Tornando alla questione del dibattito suscitato dal nostro articolo sul lavoro di Cristina Donati Meyer dedicato a Silvia Romano, c’è chi ha accusato l’artista milanese di aver distrutto l’opera di Ozmo per per poter affiggere la sua opera, tanto che la stessa artista ha poi inviato alla nostra redazione una sua dichiarazione dove si dice del tutto estranea alla vicenda:
“Il 26 settembre ci trovavamo in piazza di Porta Genova per affiggere la mia opera “La nostra casa si scioglie”. Con noi era presente anche lo storico fotografo dell’Agenzia fotografica Fotogramma, Maurizio Maule. Abbiamo notato l’angolo con il muro di mattoni bianco, ma era già affissa una bella opera di Ozmo. Abbiamo quindi deciso di affiggere la mia opera poco distante, sul muro di cinta di Via Valenza. Evidentemente, dopo oltre due mesi, qualcuno ha vandalizzato l’opera di Ozmo. Fatto sta che, tornati in Porta Genova per affiggere l’opera su Silvia Romano, quel muro di mattoni bianco nella nicchia, era libero. Restava solo un piccolo lembo in alto con una scritta (una parola). Trovando il muro libero, questa volta, abbiamo affisso l’opera. Questi sono i fatti. Le mie opere sono state ripetutamente vandalizzate. So bene cosa significhi vedersi vandalizzare o “crossare” opere costate passione e fatica e non mi permetterei mai di farlo a mia volta a danno di altri “colleghi” di arte pubblica”.
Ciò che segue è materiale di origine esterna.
(** What [writeTar] appends to an empty outer archive: three regular
    entries, the marker and the two sub-archives. *)
Lemma writeTar_entries t o compress now t' w :
  writeTar encode t o [] compress now = (t', w, None) ->
  ∃ marker hc control hd data,
    w = [marker;
         (hc, Gz (compressionLevel compress) (Tar control tar.EOF));
         (hd, Gz (compressionLevel compress) (Tar data tar.EOF))]
    ∧ tar.Name marker.1 = "./debian-binary"
    ∧ isArchiveEntry controlArchiveName
        (hc, Gz (compressionLevel compress) (Tar control tar.EOF))
    ∧ isArchiveEntry dataArchiveName
        (hd, Gz (compressionLevel compress) (Tar data tar.EOF)).
Proof.
  unfold writeTar, writeControlArchive, writeDataArchive.
  destruct (createControlArchive encode t o compress now)
    as [[t1 [r1 s1]] e1] eqn:E1.
  destruct e1; [discriminate|].
  destruct (createDataArchive encode t1 o compress now)
    as [[t2 [r2 s2]] e2] eqn:E2.
  destruct e2; [discriminate|].
  apply createControlArchive_level in E1 as [Hs1 [control ->]].
  apply createDataArchive_level in E2 as [Hs2 [data ->]].
  intros [= <- <-]. eexists _, _, control, _, data.
  split; [reflexivity|].
  rewrite !fileHeader_regular by (assumption || lia).
  repeat split.
Qed.

End Compression.

(** C10.  A successful [Write] with [FormatTarGZip] produces a gzip stream
    at the best level around the outer archive, whose control and data
    entries (regular entries under the two sub-archive names) are gzip
    streams at level [NoCompression]; a successful
    [Write] with [FormatTar] produces the bare outer archive, whose
    control and data entries are gzip streams at level
    [BestCompression]. *)
Theorem C10_inner_compression (encode : Data -> string) (t : T) (o : Orders)
    (now : Z) :
  (∀ t' d, Write encode t o now FormatTarGZip = (t', inl d) ->
     ∃ marker hc control hd data,
       d = Gz gzip.BestCompression
             (Tar [marker;
                   (hc, Gz gzip.NoCompression (Tar control tar.EOF));
                   (hd, Gz gzip.NoCompression (Tar data tar.EOF))] tar.EOF)
       ∧ isArchiveEntry controlArchiveName
           (hc, Gz gzip.NoCompression (Tar control tar.EOF))
       ∧ isArchiveEntry dataArchiveName
           (hd, Gz gzip.NoCompression (Tar data tar.EOF)))
  ∧ (∀ t' d, Write encode t o now FormatTar = (t', inl d) ->
     ∃ marker hc control hd data,
       d = Tar [marker;
                (hc, Gz gzip.BestCompression (Tar control tar.EOF));
                (hd, Gz gzip.BestCompression (Tar data tar.EOF))] tar.EOF
       ∧ isArchiveEntry controlArchiveName
           (hc, Gz gzip.BestCompression (Tar control tar.EOF))
       ∧ isArchiveEntry dataArchiveName
           (hd, Gz gzip.BestCompression (Tar data tar.EOF)))
  ∧ compressionLevel (Z.land FormatTarGZip formatGZip =? 0)
    = gzip.NoCompression
  ∧ compressionLevel (Z.land FormatTar formatGZip =? 0)
    = gzip.BestCompression.
Proof.
  split; [|split; [|split; reflexivity]].
  - intros t' d. unfold Write.
    change (negb (Z.ldiff FormatTarGZip formatGZip =? FormatTar)) with false.
    change (Z.land FormatTarGZip formatGZip =? 0) with false.
    cbv iota.
    destruct (writeTar encode t o [] false now) as [[t1 w] e] eqn:E.
    destruct e; [discriminate|]. intros [= <- <-].
    apply writeTar_entries in E
      as (marker & hc & control & hd & data & -> & _ & H1 & H2).
    exists marker, hc, control, hd, data. auto.
  - intros t' d. unfold Write.
    change (negb (Z.ldiff FormatTar formatGZip =? FormatTar)) with false.
    change (Z.land FormatTar formatGZip =? 0) with true.
    cbv iota.
    destruct (writeTar encode t o [] true now) as [[t1 w] e] eqn:E.
    destruct e; [discriminate|]. intros [= <- <-].
    apply writeTar_entries in E
      as (marker & hc & control & hd & data & -> & _ & H1 & H2).
    exists marker, hc, control, hd, data. auto.
Qed.

Lemma C10_inner_compression_witness :
  ∃ t' d,
    Write C5_example.enc C5_example.t0 C5_example.o 0 FormatTarGZip
    = (t', inl d)
    ∧ ∃ marker hc control hd data,
        d = Gz gzip.BestCompression
              (Tar [marker;
                    (hc, Gz gzip.NoCompression (Tar control tar.EOF));
                    (hd, Gz gzip.NoCompression (Tar data tar.EOF))] tar.EOF)
        ∧ isArchiveEntry controlArchiveName
            (hc, Gz gzip.NoCompression (Tar control tar.EOF))
        ∧ isArchiveEntry dataArchiveName
            (hd, Gz gzip.NoCompression (Tar data tar.EOF)).
Proof.
  eexists _, _. split.
  - vm_compute. reflexivity.
  - eapply (proj1 (C10_inner_compression C5_example.enc C5_example.t0
                     C5_example.o 0)).
    vm_compute. reflexivity.
Defined.

(** ** [Conffiles] on backing arrays *)

Module SliceStore_facts.

Lemma elems_length h s : SliceStore.valid h s -> length (SliceStore.elems h s) = SliceStore.len s.
Proof.
  unfold SliceStore.valid, SliceStore.elems. intros H. rewrite length_take, length_drop. lia.
Qed.
(** The Number value of a real: the IEEE 754 binary64 value nearest to
    [q], a tie to the one with an even significand (53 bits, or fewer
    below [2 ^ -1022], in units of [2 ^ e]); an infinity when the rounded
    value reaches [2 ^ 1024]. *)
Definition to_double (q : Q) : JsNumber :=
  let a := Z.abs (Qnum q) in
  let b := Zpos (Qden q) in
  if (a =? 0)%Z then Finite 0
  else
    let e := Z.max (binade a b - 52) (-1074) in
    let m := round_half_even (a * 2 ^ Z.max 0 (- e)) (b * 2 ^ Z.max 0 e) in
    if (2 ^ 2098 <=? m * 2 ^ (e + 1074))%Z then Infinity (Qnum q <? 0)%Z
    else Finite (inject_Z (if (Qnum q <? 0)%Z then - m else m) * 2 ^ e)%Q.

(** The real denoted by the longest prefix of the trimmed text that is a
    decimal literal; [NaN] when there is none, an infinity for
    [Infinity]. *)
Definition decimal_literal (text : string) : JsNumber :=
  let s := trim_start (list_ascii_of_string text) in
  let '(neg, s) := take_sign s in
  if starts_with (list_ascii_of_string "Infinity") s then Infinity neg
  else
    let '(ip, s1) := take_digits s in
    let '(fp, s2) :=
      match s1 with
      | "."%char :: t => take_digits t
      | _ => ([], s1)
      end in
    match ip, fp with
    | [], [] => NaN
    | _, _ =>
        let m := Z.of_N (digits_value (ip ++ fp)) in
        let e := (take_exponent s2 - Z.of_nat (length fp))%Z in
        Finite (inject_Z (if neg then - m else m) * (10 ^ e))%Q
    end.
Lemma feed_fragments sendOk cfg k packet offset chunks :
  completePacket packet offset ->
  Forall (fun chunk => chunk <> []) chunks ->
  chunks <> [] ->
  forall clients client,
    NoDup (keys clients) ->
    map_find k clients = Some client ->
    0 <= k -> 0 <= fd client ->
    (inbox client ++ List.concat chunks)%list = packet ->
    feed sendOk cfg k chunks clients =
    tick sendOk cfg (recvOnly k (List.concat chunks)) clients.
Proof.
  intros Hcomplete Hall. induction Hall as [|chunk rest Hchunk Hrest IH];
    intros Hne clients client Hnodup Hfind Hk Hfd Hsplit; [congruence|].
  destruct rest as [|chunk2 rest].
  - simpl List.concat. rewrite app_nil_r. apply feed_one.
  - assert (Hin : In k (keys clients)) by (apply map_find_In; congruence).
    assert (Hmore : List.concat (chunk2 :: rest) <> []).
    { inversion Hrest; subst. simpl. destruct chunk2; [congruence|discriminate]. }
    change (feed sendOk cfg k (chunk :: chunk2 :: rest) clients) with
      (match tick sendOk cfg (recvOnly k chunk) clients with
       | TickDone clients' events =>
           prependTick events (feed sendOk cfg k (chunk2 :: rest) clients')
       | TickDiverges events cycle => TickDiverges events cycle
       end).
    rewrite (tick_recvOnly sendOk cfg k chunk clients Hnodup Hin Hk Hchunk).
    rewrite (appendInbox_found _ _ _ _ Hfind).
    set (client1 := set_inbox (inbox client ++ chunk) client).
    set (clients1 := map_store k client1 clients).
    assert (Hfind1 : map_find k clients1 = Some client1)
      by (apply map_find_store; congruence).
    rewrite (processPacket_partial sendOk cfg k clients1 client1 packet offset
               (List.concat (chunk2 :: rest)) Hfind1 Hcomplete).
    2:{ rewrite <- Hsplit. unfold client1. simpl inbox. simpl List.concat.
        rewrite <- app_assoc. reflexivity. }
    2:{ assumption. }
    unfold closedByBroker. rewrite Hfind1.
    replace (fd client1 <? 0) with false
      by (symmetry; apply Z.ltb_ge; unfold client1; simpl; assumption).
    rewrite (IH ltac:(discriminate) clients1 client1).
    + destruct (tick sendOk cfg (recvOnly k (List.concat (chunk2 :: rest))) clients1)
        as [clients2 events2|events2 cycle2] eqn:Htick.
      * simpl prependTick. rewrite <- Htick.
        rewrite (tick_recvOnly sendOk cfg k _ clients1); try assumption.
        -- rewrite (tick_recvOnly sendOk cfg k _ clients Hnodup Hin Hk).
           ++ rewrite (appendInbox_found _ _ _ _ Hfind1).
              rewrite (appendInbox_found _ _ _ _ Hfind).
              unfold clients1, client1. simpl inbox. rewrite map_store_store.
              change (set_inbox ?v (set_inbox ?w client)) with (set_inbox v client).
              simpl List.concat. rewrite <- app_assoc. reflexivity.
           ++ simpl List.concat. destruct chunk; [congruence|discriminate].
        -- unfold clients1. rewrite keys_store. assumption.
        -- unfold clients1. rewrite keys_store. assumption.
      * simpl prependTick. rewrite <- Htick.
        rewrite (tick_recvOnly sendOk cfg k _ clients1); try assumption.
        -- rewrite (tick_recvOnly sendOk cfg k _ clients Hnodup Hin Hk).
           ++ rewrite (appendInbox_found _ _ _ _ Hfind1).
              rewrite (appendInbox_found _ _ _ _ Hfind).
              unfold clients1, client1. simpl inbox. rewrite map_store_store.
              change (set_inbox ?v (set_inbox ?w client)) with (set_inbox v client).
              simpl List.concat. rewrite <- app_assoc. reflexivity.
           ++ simpl List.concat. destruct chunk; [congruence|discriminate].
        -- unfold clients1. rewrite keys_store. assumption.
        -- unfold clients1. rewrite keys_store. assumption.
    + unfold clients1. rewrite keys_store. assumption.
    + assumption.
    + assumption.
    + unfold client1. simpl. assumption.
    + rewrite <- Hsplit. unfold client1. simpl inbox. simpl List.concat.
      rewrite <- app_assoc. reflexivity.
Qed.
Ovviamente abbiamo contattato anche Ozmo che inizialmente ha manifestato qualche perplessità -considerato che fino a qualche giorno fa riceveva ancora tag su instagram dell’opera da parte dei suoi ammiratori- ma deciso a chiudere in fretta la polemica anche in relazione al soggetto dell’opera al centro delle polemiche. Su Silvia, sulla necessità di fare luce sulla sua vicenda, sembrano essere tutti d’accordo e questa è la cosa più importante.
In un museo non sarebbe successo. Ecco ci riferivamo a tutto questo. Alle polemiche, ai confronti anche accesi, insomma al caos creativo che solo l’arte di strada può generare. La street art, è effimera per sua natura e riprende poeticamente la labilità di tutte le costruzioni umane ma è in grado di veicolare, come poche forme d’arte, messaggi che rimangono nel tempo. Oggi più che mai grazie al tam tam dei social che fa sopravvivere le opere anche dopo la loro distruzione. E se tutto questo ha generato un piccolo faro in favore di Silvia Romano, allora non tutto è perduto nel poster strappato di Ozmo.
A fine giornata, una telefonata chiarificatrice tra i due artisti. E la successiva dichiarazione di Ozmo che trasforma il caos generato dal poster rimosso, in un’occasione per riflettere:
“Cerchiamo di essere costruttivi e di coesistere in strada nel rispetto di tutti. Spero che questa polemica ci abbia fatto tutti riflettere, sfogare e crescere”.
Insomma, tutto è bene quel che finisce bene ma per parlare di lieto fine, aspettiamo la liberazione di Silvia.